Tetrahydroquinoline/4,5-dihydroisoxazole molecular hybrids as novel inhibitors of Breast Cancer Resistance Protein (BCRP/ABCG2)

ChemMedChem. 2021 Apr 12. doi: 10.1002/cmdc.202100188. Online ahead of print.


Multidrug resistance (MDR) is one of the major factors in the failure of many chemotherapy approaches. In cancer cells, MDR is mainly associated with the expression of ABC transporters such as P-glycoprotein, MRP1 and ABCG2. Despite major efforts to develop new selective and potent inhibitors of ABC drug transporters, no ABCG2-specific inhibitors for clinical use are yet available. Here, we report the evaluation of sixteen tetrahydroquinoline/4,5-dihydroisoxazole derivatives as a new class of ABCG2 inhibitors. The affinity of the five best inhibitors was further investigated by the vanadate-sensitive ATPase assay.
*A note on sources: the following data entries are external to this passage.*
(* ===== verification/_CoqProject ===== *)
-Q . S2P
Prelude.v
Platform.v
GoStrings.v
GoNet.v
GoUrl.v
LoTypes.v
LoProc.v
LoFrame.v
LoWatcher.v
GoPath.v
FS.v
FSFacts.v
Rootfs.v
RootfsLayers.v
RootfsSafety.v
Config.v
Entrypoint.v
Network.v
Supervisor.v
SupervisorStart.v
LoPeer.v
LoShare.v
LoUdp.v
LoUdpPipe.v
LoUdpChain.v
LoConnect.v
LoPipe.v
ClientWatcher.v
Client.v
ClientSystem.v
ClientSystemFacts.v
LoTcp.v
LoTunnel.v
GoJSON.v
GoJSONFacts.v
GoTime.v
LoWire.v
LoListens.v
LoServer.v
LoStream.v
ClientServers.v
State.v
ConfigLoad.v
Pull.v
NetLinks.v
LoRun.v
Main.v
MainFlags.v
Molecular modelling data, proposing a potential binding mode, suggest that they can inhibit the ABCG2 activity by binding on-site S1, previously reported as inhibitors binding region, as well targeting site S2, a selective region for substrates, and by specifically interacting with residues Asn436, Gln398, and Leu555. Altogether, this study provided new insights into THQ/4,5-dihydroisoxazole molecular hybrids, generating great potential for the development of novel most potent ABCG2 inhibitors.